In 2013 it invested in UberResearch which launched "Dimensions" in 2016, a searchable database of research funds.

On 15 January 2018, Digital Science re-launched an extended version of Dimensions, a commercial scholarly search platform that allows to search publications, datasets, grants, patents and clinical trials. The free version of the platform allows searching for publications and datasets only.

Several studies published in 2021 compared Dimensions with its subscription-based commercial competitors, and unanimously found that Dimensions.ai provides broader temporal and publication source coverage than Scopus and Web of Science in most subject areas, and that Dimensions is closer in its coverage to free aggregation databases, such as The Lens and Google Scholar.

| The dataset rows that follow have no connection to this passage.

(* ===== verification/MemoryText.v ===== *)
(** The texts of the memories: [normalize_content] and [memory_key_for] of [memory/models.py],
    and [merge_content] of [memory/policies]. *)

From stdpp Require Import base list strings.
From Stdlib Require Import ZArith Lia.
From S2P Require Import Prelude Consistency TextChunks.

Open Scope string_scope.
Open Scope Z_scope.

(** Tables of the Python runtime: the characters that [\w] of a regular expression matches,
    and a digest. *)
Class TextTables := {
  is_word_char : string → bool;
  sha1_hexdigest : string → string;
}.

(** [s.startswith(t)] *)
Fixpoint starts_with (t s : string) : bool :=
  match t, s with
  | EmptyString, _ => true
  | String a t, String b s => Ascii.eqb a b && starts_with t s
  | String _ _, EmptyString => false
  end.

(** Removing words: at each position the first of [tokens] that starts there is skipped, as by
    [re.sub("(?:a|b)", "", s)] and, for one token, [s.replace(token, "")]. *)
Fixpoint remove_tokens (tokens : list string) (skip : nat) (s : string) : string :=
  match s with
  | EmptyString => EmptyString
  | String c s' =>
      match skip with
      | S skip => remove_tokens tokens skip s'
      | O => match List.find (λ t, starts_with t s) tokens with
             | Some t => remove_tokens tokens (String.length t - 1) s'
             | None => String c (remove_tokens tokens 0 s')
             end
      end
  end.

(** [re.sub("^(?:a|b)", "", s)] *)
Definition remove_start (tokens : list string) (s : string) : string :=
  match List.find (λ t, starts_with t s) tokens with
  | Some t => String.substring (String.length t) (String.length s - String.length t) s
  | None => s
  end.

(** [s.lstrip(characters)], [s.rstrip(characters)] *)
Fixpoint drop_chars (characters cs : list string) : list string :=
  match cs with
  | [] => []
  | c :: rest => if py_in c characters then drop_chars characters rest else cs
  end.
Definition lstrip_chars (characters : list string) (s : string) : string :=
  join (drop_chars characters (chars s)).
Definition rstrip_chars (characters : list string) (s : string) : string :=
  join (rev (drop_chars characters (rev (chars s)))).

Section texts.
Context `{Platform, TextTables}.

(** [re.sub(r"[\s\W_]+", "", value)] keeps the other characters. *)
Definition kept_char (c : string) : bool :=
  is_word_char c && negb (String.eqb c "_") && negb (bool_decide (is_Some (whitespace c))).

Definition normalize_content (text : string) : string :=
  let value := join (List.filter kept_char (chars (str_casefold text))) in
  fold_left (λ value token, remove_tokens [token] 0 value)
    ["用户"; "我现在"; "我最近"; "我"; "本人"; "目前"; "现在"; "最近"] value.

Definition PREFERENCE_WORDS : list string :=
  ["用户"; "本人"; "我现在"; "我最近"; "我"; "喜欢"; "更喜欢"; "最喜欢"; "偏好"; "习惯"; "不喜欢"; "讨厌"; "厌恶"; "不爱";
   "不想"; "不打算"; "暂时不"; "过敏"; "优先选择"; "优先"].
Definition PREFERENCE_VERBS : list string :=
  ["喝"; "吃"; "用"; "使用"; "采用"; "选择"; "选"; "穿"; "看"; "听"; "玩"; "住"; "做"; "学习"; "学"; "买"; "去"].
Definition TASK_WORDS : list string :=
  ["记得"; "需要"; "待办"; "完成"; "完善"; "处理"; "修复"; "修改"; "修"; "改"; "实现"; "已经"; "正在"; "进行中"; "开始";
   "继续"; "阻塞"; "卡住"; "取消"; "不用做"; "不做了"; "现在"; "可以"; "还要给"; "补充测试"; "遇到"].

Definition memory_key_for (memory_type : string) (subject predicate object_value : option string)
    (content : string) : string :=
  let subject_key := str_or (normalize_content (opt_or subject "用户")) "用户" in
  let subject_key := if py_in subject_key ["user"; "me"; "myself"] then "user" else subject_key in
  let predicate_key := str_or (normalize_content (opt_or predicate memory_type)) memory_type in
  let object_key := normalize_content (opt_or object_value "") in
  if String.eqb memory_type "preference" then
    let topic := str_or object_key (normalize_content content) in
    let topic := remove_start PREFERENCE_VERBS (remove_tokens PREFERENCE_WORDS 0 topic) in
    "preference:" +:+ subject_key +:+ ":" +:+ str_or topic "unspecified" +:+ ":global"
  else if String.eqb memory_type "task" then
    let task_text := str_or object_key (normalize_content content) in
    let task_text := rstrip_chars ["了"] (lstrip_chars ["是"] (remove_tokens TASK_WORDS 0 task_text)) in
    "task:" +:+ subject_key +:+ ":" +:+ predicate_key +:+ ":" +:+ str_or task_text "unspecified"
  else if String.eqb memory_type "semantic" then
    let topic := str_or (normalize_content content) object_key in
    let separator := String (Ascii.ascii_of_N 31) "" in
    let topic := if String.eqb topic "" then
        str_take 16 (sha1_hexdigest (subject_key +:+ separator +:+ predicate_key +:+ separator
          +:+ normalize_content content))
      else topic in
    "semantic:" +:+ subject_key +:+ ":" +:+ predicate_key +:+ ":" +:+ str_take 96 topic
  else memory_type +:+ ":" +:+ subject_key +:+ ":" +:+ predicate_key +:+ ":"
       +:+ str_or object_key (normalize_content content).

Definition SEPARATORS : list string := ["。"; "；"; ";"; " "].

Definition merge_content (memory_type old_content new_content : string) : string :=
  let old_norm := normalize_content old_content in
  let new_norm := normalize_content new_content in
  if String.eqb old_norm "" then new_content
  else if str_contains old_norm new_norm then new_content
  else if str_contains new_norm old_norm then old_content
  else rstrip_chars SEPARATORS old_content +:+ "；"
       +:+ rstrip_chars SEPARATORS (lstrip_chars ["用"; "户"] new_content).

(** The key of a preference leaves the polarity out: liking and disliking a topic have one key. *)
Lemma polarity_removed topic :
  remove_tokens PREFERENCE_WORDS 0 ("喜欢" +:+ topic) = remove_tokens PREFERENCE_WORDS 0 topic
  ∧ remove_tokens PREFERENCE_WORDS 0 ("不喜欢" +:+ topic) = remove_tokens PREFERENCE_WORDS 0 topic.
Proof. split; reflexivity. Qed.

Lemma polarity_has_one_key (liked disliked topic : string) subject predicate object_value :
  normalize_content liked = "喜欢" +:+ topic → normalize_content disliked = "不喜欢" +:+ topic →
  memory_key_for "preference" subject predicate object_value liked
  = memory_key_for "preference" subject predicate object_value disliked.
Proof.
  intros E1 E2. unfold memory_key_for. rewrite E1, E2. generalize (normalize_content (opt_or object_value "")).
  intros object_key. destruct (String.eqb object_key "") eqn:E.
  - apply String.eqb_eq in E as ->. change (str_or "" ?s) with s.
    by rewrite (proj1 (polarity_removed topic)), (proj2 (polarity_removed topic)).
  - assert (∀ s, str_or object_key s = object_key) as Ho by (intros s; unfold str_or; by rewrite E).
    by rewrite !Ho.
Qed.
End texts.

(** [str.lstrip] takes a set of characters: a text that starts with the verb loses it. *)
Definition test_tables : TextTables :=
  {| is_word_char := λ c, negb (py_in c [" "; "."; ","; "_"]); sha1_hexdigest := hex_of |}.
Example merge_drops_the_verb :
  @merge_content test_platform test_tables "semantic" "后端是 Go 写的。" "用 Rust 写前端" = "后端是 Go 写的； Rust 写前端".
Proof. reflexivity. Qed.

As of October 2021, Dimensions.ai covers nearly 106 million publications with over 1.2 billion citations.

==Key people==
- From 2010 to 2015, Timo Hannay was Managing Director
- From 2013 to 2015, Amy Brand held the role of VP academic & research relations before moving to become Director of MIT Press.
- From 2015 to 2026, Daniel W. Hook was Chief Executive Officer.
- Steven Leicht took over as Chief Executive Officer in August 2026.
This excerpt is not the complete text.